Of the entries below, return only those lines from the line with "- destruct (ctrls" to the line with "Definition overtaken : System", exactly, both included.
++++
(* ===== verification/RaftRuns.v ===== *)
(** * RaftRuns: concrete executions of the cluster

    Executions of [RaftNet] computed by the kernel, with natural numbers as
    commands.  They show where the peer of [raft.go] departs from Raft: the
    continuation of an AppendEntries call ([replicateToFollower] after the call
    returned) checks neither that the peer is still leader nor that the term
    is still the one of the request, so a reply of an old term counts as a
    replica of the log of the new term. *)

From S2P Require Import Prelude Persister Raft RaftNet.

#[local] Instance nat_codec : Codec (PersistedState nat) := countable_codec.

(** Request [c] arrives, then its reply does. *)
Definition roundtrip (c : nat) : list (@Label nat) := [LDeliver c 0; LReply c 0].

(** Five servers.  Server 0 leads term 1 and sends its entries 11, 12, 13 to
    server 1, whose reply (call 4) is delayed.  Server 2 leads term 2 and
    overwrites them on servers 0 and 1; server 0 comes back as the leader of
    term 3. *)
Definition until_term3 : list (@Label nat) :=
  [LElect 0 0] ++ roundtrip 0 ++ roundtrip 1 ++
  [LClient 0 11%nat; LClient 0 12%nat; LClient 0 13%nat; LReplicate 0 1; LDeliver 4 0; LElect 2 0] ++
  roundtrip 7 ++ roundtrip 8 ++
  [LClient 2 21%nat; LReplicate 2 0; LReplicate 2 1; LDeliver 9 0; LDeliver 10 0; LElect 0 0] ++
  roundtrip 11 ++ roundtrip 13.

(** The delayed reply of term 1 arrives in term 3. *)
Definition stale_reply : list (@Label nat) := until_term3 ++ [LReply 4 0].

(** As above with two entries of term 3 in the leader's log: the stale reply
    and server 3 make a majority of servers 0, 1 and 3, although server 1 does
    not have the entries.  Server 2 then wins term 5 with the votes of servers
    1 and 4 and commits another command at the same index. *)
Definition two_commits : list (@Label nat) :=
  until_term3 ++ [LClient 0 31%nat; LClient 0 32%nat; LReply 4 0; LReplicate 0 3] ++
  roundtrip 15 ++ [LReplicate 0 3] ++ roundtrip 16 ++ [LElect 2 0; LElect 2 0] ++
  roundtrip 22 ++ roundtrip 24 ++ [LClient 2 41%nat; LReplicate 2 1] ++ roundtrip 25 ++
  [LReplicate 2 4] ++ roundtrip 26 ++ [LReplicate 2 4] ++ roundtrip 27 ++
  [LApplyTake 0; LApplyDone 0; LApplyTake 0; LApplyTake 2; LApplyDone 2; LApplyTake 2].

Definition inflight (s : @Sys nat) (i : nat) : option (ApplyMsg nat) :=
  nodes s !! i ≫= nd_inflight.

Lemma two_commits_run :
  (s ← run_labels two_commits (sys_init 5); Some (inflight s 0%nat, inflight s 2%nat)) =
  Some (Some (CommandMsg (Some 31%nat) 2), Some (CommandMsg (Some 41%nat) 2)).
Proof. vm_compute. reflexivity. Qed.

(** C25: State Machine Safety fails.  A cluster of five servers reaches, with
    delayed messages alone, a state in which two servers hand different
    commands to their services as the command of the same index: the reply of
    an AppendEntries of term 1 is counted by the leader of term 3. *)
Theorem state_machine_safety_violated :
  ∃ s, reachable 5 s ∧
    inflight s 0%nat = Some (CommandMsg (Some 31%nat) 2) ∧
    inflight s 2%nat = Some (CommandMsg (Some 41%nat) 2).
Proof.
  pose proof two_commits_run as H. apply bind_Some in H as (s & Hs & [= H0 H2]).
  exists s. split; [exact (run_labels_rtc _ _ _ Hs)|exact (conj H0 H2)].
Qed.

Lemma stale_reply_run :
  (s ← run_labels stale_reply (sys_init 5);
   nd ← nodes s !! 0%nat;
   Some (bool_decide (state (nd_raft nd) = leader), replicateToFollower_send (nd_raft nd) 1)) =
  Some (true, Panic SliceRange).
Proof. vm_compute. reflexivity. Qed.

(** A stale reply can stop the leader.  After the same delayed reply the
    leader's [nextIndex] for server 1 lies beyond its log, and the next
    heartbeat to server 1 panics with a slice bound out of range. *)
Theorem stale_reply_stops_leader :
  ∃ s nd, reachable 5 s ∧ nodes s !! 0%nat = Some nd ∧ state (nd_raft nd) = leader ∧
    replicateToFollower_send (nd_raft nd) 1 = Panic SliceRange.
Proof.
  pose proof stale_reply_run as H. apply bind_Some in H as (s & Hs & H).
  apply bind_Some in H as (nd & Hnd & H). injection H as Hl Hp.
  apply bool_decide_eq_true in Hl.
  exists s, nd. exact (conj (run_labels_rtc _ _ _ Hs) (conj Hnd (conj Hl Hp))).
Qed.
Definition putAll (m : kvmap) (ps : list PutArgs) : kvmap :=
  foldl (λ m p, (kv_put m (put_Key p) (put_Value p) (put_Version p)).1) m ps.

Fixpoint doAll (log : list Req) kv : outcome KVServer :=
  match log with
  | [] => Ret kv
  | r :: log => '(kv, _) ← DoOp r kv; doAll log kv
  end.

(** The table of last puts knows the newest request of every client seen. *)
Definition table_ok (seen : list RequestInfo) (t : putTable) : Prop :=
  (∀ c lp, t !! c = Some lp → mkRequestInfo c (lp_RequestId lp) ∈ seen) ∧
  (∀ q, q ∈ seen → ∃ lp, t !! ClientId q = Some lp ∧ RequestId q ≤ lp_RequestId lp).

Lemma table_ok_dup seen t q : table_ok seen t → q ∈ seen → table_ok (q :: seen) t.
Proof.
  intros [H1 H2] Hq. split.
  - intros c lp Hlp. right. by apply H1.
  - intros q' [->|?]%elem_of_cons; auto.
Qed.

Lemma table_ok_new seen t q r :
  table_ok seen t → (∀ q', q' ∈ seen → ClientId q' = ClientId q → RequestId q' < RequestId q) →
  table_ok (q :: seen) (<[ClientId q := mkLastPut (RequestId q) r]> t).
Proof.
  intros [H1 H2] Hnew. split.
  - intros c lp [[<- <-]|[_ Hlp]]%lookup_insert_Some; [by destruct q; left|right; by apply H1].
  - intros q' [->|Hq']%elem_of_cons.
    + rewrite lookup_insert_eq. eexists. split; [done|]. cbn. lia.
    + destruct (H2 q' Hq') as (lp & Hlp & Hle).
      destruct (decide (ClientId q' = ClientId q)) as [E|E].
      * rewrite E, lookup_insert_eq. eexists. split; [done|]. cbn.
        specialize (Hnew q' Hq' E). lia.
      * rewrite lookup_insert_ne by done. eauto.
Qed.

(** One put: a repeated request changes nothing, a new one is executed. *)
Lemma doPut_dup seen m t p :
  table_ok seen t → put_info p ∈ seen →
  ∃ lp, t !! ClientId (put_info p) = Some lp ∧
        doPut (mkKVServer (Some m) (Some t)) p = Ret (mkKVServer (Some m) (Some t), lp_Reply lp).
Proof.
  intros [_ H2] Hin. destruct (H2 _ Hin) as (lp & Hlp & Hle). exists lp. split; [done|].
  unfold doPut. cbn. rewrite Hlp. by rewrite decide_True.
Qed.

Lemma doPut_new seen m t p :
  table_ok seen t →
  (∀ q, q ∈ seen → ClientId q = ClientId (put_info p) → RequestId q < RequestId (put_info p)) →
  doPut (mkKVServer (Some m) (Some t)) p = executePut (mkKVServer (Some m) (Some t)) p.
Proof.
  intros [H1 _] Hnew. unfold doPut. cbn. destruct (t !! ClientId (put_info p)) as [lp|] eqn:E; [|done].
  apply H1 in E. apply Hnew in E; [|done]. cbn in E. by rewrite decide_False by lia.
Qed.

Lemma firsts_ext ps seen seen' :
  (∀ q, q ∈ seen' ↔ q ∈ seen) → firsts seen' ps = firsts seen ps.
Proof.
  revert seen seen'. induction ps as [|x ps IH]; intros seen seen' Hsn; [done|].
  cbn. rewrite (decide_ext _ _ _ _ (Hsn (put_info x))). case_decide; [by apply IH|].
  f_equal. apply IH. intros q. by rewrite !elem_of_cons, Hsn.
Qed.
Lemma deleted_ok kv sh num : server_ok kv → server_ok (deleted kv sh num).
Proof.
  intros []. split; cbn; rewrite ?length_insert; try done.
  - intros i [[_ [=]]|[Hne Hi]]%insert_shard. rewrite !list_lookup_insert_ne by done.
    by apply ok_serving0.
  - intros i cs [[_ [=]]|[_ Hi]]%insert_shard. by eapply ok_clients0.
Qed.

Lemma installed_ok kv sh num ss t t' :
  server_ok kv → in_range sh → lastPutByClientId kv = Some t →
  merged_table t (default ∅ (ss_LastPutByClientId ss)) t' → server_ok (installed kv sh num ss t').
Proof.
  intros [] Hsh Ht Hm. destruct (merged_table_dom _ _ _ Hm) as [Hd1 Hd2].
  split; cbn; rewrite ?length_insert; try done.
  - intros i Hi. destruct (decide (i = Z.to_nat sh)) as [->|Hne].
    + rewrite !list_lookup_insert_eq by (rewrite ?ok_kvm0, ?ok_shardClients0; by apply in_range_nat).
      by eexists _, _.
    + rewrite list_lookup_insert_ne in Hi by done. rewrite !list_lookup_insert_ne by done.
      by apply ok_serving0.
  - intros i cs [[_ [= ->]]|[_ Hi]]%insert_shard; [done|].
    apply ok_clients0 in Hi. rewrite Ht in Hi. cbn in Hi. set_solver.
Qed.
Definition act (s : System) (a : Act) : option System :=
  match a with
  | New (InitController as c) | New (ChangeConfigTo _ as c) => Some (mkSystem (store s) (ctrls s ++ [c]))
  | New _ => None
  | Do i ex he su =>
      c ← ctrls s !! i;
      if decide (kv_version (store s) currentKey < u64_mod - 1 ∧ kv_version (store s) nextKey < u64_mod - 1)
      then '(c', m') ← ctrlStep ex he su c (store s); Some (mkSystem m' (<[i := c']> (ctrls s)))
      else None
  end.

Fixpoint acts (s : System) (l : list Act) : option System :=
  match l with [] => Some s | a :: l => s' ← act s a; acts s' l end.

Lemma act_step s a s' : act s a = Some s' → sys_step s s'.
Proof.
  destruct a as [c|i ex he su]; cbn -[decide kv_version u64_mod].
  - destruct c; try done; intros [= <-]; apply sys_new; eauto.
  - destruct (ctrls s !! i) as [c|] eqn:Hi; [|done]. cbn -[decide kv_version u64_mod].
    case_decide as Hr; [|done]. destruct (ctrlStep ex he su c (store s)) as [[c' m']|] eqn:E; [|done].
    intros [= <-]. by eapply sys_ctrl.
Qed.

Lemma acts_steps s l s' : acts s l = Some s' → rtc sys_step s s'.
Proof.
  revert s. induction l as [|a l IH]; intros s; [by intros [= ->]|]. cbn.
  destruct (act s a) as [s1|] eqn:E; [|done]. intros H. eapply rtc_l; [by eapply act_step|by apply IH].
Qed.
End runs.

Arguments acts {_} _ _.

(** A controller changes to configuration 2 while a second one, which read
    configuration 1 as well, is asked for configuration 3 and is overtaken. *)
Definition overtaken_acts : list Act :=
  [New (ChangeConfigTo conf2); Do 0 true true false; Do 0 true true false; Do 0 true true false;
   New (ChangeConfigTo conf3); Do 1 true true false; Do 1 true true false; Do 1 true true false;
   Do 0 true true false; Do 0 true true false; Do 1 true true false; Do 1 true true false].

Definition overtaken : System :=
  default (mkSystem ∅ []) (@acts digits (@initSystem digits conf1) overtaken_acts).

Lemma overtaken_run :
  @acts digits (@initSystem digits conf1) overtaken_acts = Some overtaken ∧
  ctrls overtaken = [Finished conf2 conf1 1; Finished conf3 conf1 1] ∧
  @stored digits (store overtaken) currentKey = Some conf2 ∧
  @stored digits (store overtaken) nextKey = Some conf3.
Proof. split_and!; vm_compute; reflexivity. Qed.

(** the comment on the last Put of [migrateShards] says that it does not
    matter which controller wrote [currentConfig], "because currentConfig comes
    from nextConfig".  But a controller asked for configuration 3 that read
    configuration 1 returns true although another one made configuration 2
    current: configuration 3 is not in force, and remains pending. *)
Theorem change_config_true_not_current :
  ∃ s, @reachable digits conf1 s ∧
    ctrls s !! 1%nat = Some (Finished conf3 conf1 1) ∧
    @stored digits (store s) currentKey = Some conf2 ∧
    @HasPendingMigration digits (store s) = Ret true.
Proof.
  exists overtaken. destruct overtaken_run as (Hr & Hc & Hcur & _).
  split_and!; [exact (acts_steps _ _ _ Hr)|by rewrite Hc|exact Hcur|vm_compute; reflexivity].
Qed.

Lemma overtaken_reachable : @reachable digits conf1 overtaken.
Proof. destruct overtaken_run as (Hr & _). exact (acts_steps _ _ _ Hr). Qed.

Lemma config_numbers_monotone_witness :
  ∃ cur next cur' next',
    @stored digits (store overtaken) currentKey = Some cur ∧
    @stored digits (store overtaken) nextKey = Some next ∧
    @stored digits (store overtaken) currentKey = Some cur' ∧
    @stored digits (store overtaken) nextKey = Some next' ∧
    Num cur ≤ Num cur' ∧ Num next ≤ Num next' ∧ Num cur ≤ Num next ∧
    @HasPendingMigration digits (store overtaken) = Ret (bool_decide (Num cur < Num next)).
Proof.
  apply (@config_numbers_monotone digits conf1 overtaken
           (mkSystem (store overtaken) (ctrls overtaken ++ [InitController]))).
  - exact overtaken_reachable.
  - apply sys_new. by left.
Defined.

Lemma same_number_same_shards_witness :
  EqualTo conf3 conf3 = true ∧ ∀ old, shardMoves old conf3 = shardMoves old conf3.
Proof.
  destruct overtaken_run as (_ & Hc & _ & Hn).
  apply (@same_number_same_shards digits conf1 overtaken 1 (Finished conf3 conf1 1) conf3 conf3).
  - exact overtaken_reachable.
  - by rewrite Hc.
  - reflexivity.
  - right. right. exact Hn.
  - reflexivity.
Defined.

Lemma change_config_updates_witness :
  ∃ cur, @stored digits (store overtaken) currentKey = Some cur ∧ Num conf1 < Num cur.
Proof.
  destruct overtaken_run as (_ & Hc & _ & _).
  apply (@change_config_updates digits conf1 overtaken 1 conf3 conf1 1).
  - exact overtaken_reachable.
  - by rewrite Hc.
Defined.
++++
Output for this task
  - destruct (ctrls s !! i) as [c|] eqn:Hi; [|done]. cbn -[decide kv_version u64_mod].
    case_decide as Hr; [|done]. destruct (ctrlStep ex he su c (store s)) as [[c' m']|] eqn:E; [|done].
    intros [= <-]. by eapply sys_ctrl.
Qed.

Lemma acts_steps s l s' : acts s l = Some s' → rtc sys_step s s'.
Proof.
  revert s. induction l as [|a l IH]; intros s; [by intros [= ->]|]. cbn.
  destruct (act s a) as [s1|] eqn:E; [|done]. intros H. eapply rtc_l; [by eapply act_step|by apply IH].
Qed.
End runs.

Arguments acts {_} _ _.

(** A controller changes to configuration 2 while a second one, which read
    configuration 1 as well, is asked for configuration 3 and is overtaken. *)
Definition overtaken_acts : list Act :=
  [New (ChangeConfigTo conf2); Do 0 true true false; Do 0 true true false; Do 0 true true false;
   New (ChangeConfigTo conf3); Do 1 true true false; Do 1 true true false; Do 1 true true false;
   Do 0 true true false; Do 0 true true false; Do 1 true true false; Do 1 true true false].

Definition overtaken : System :=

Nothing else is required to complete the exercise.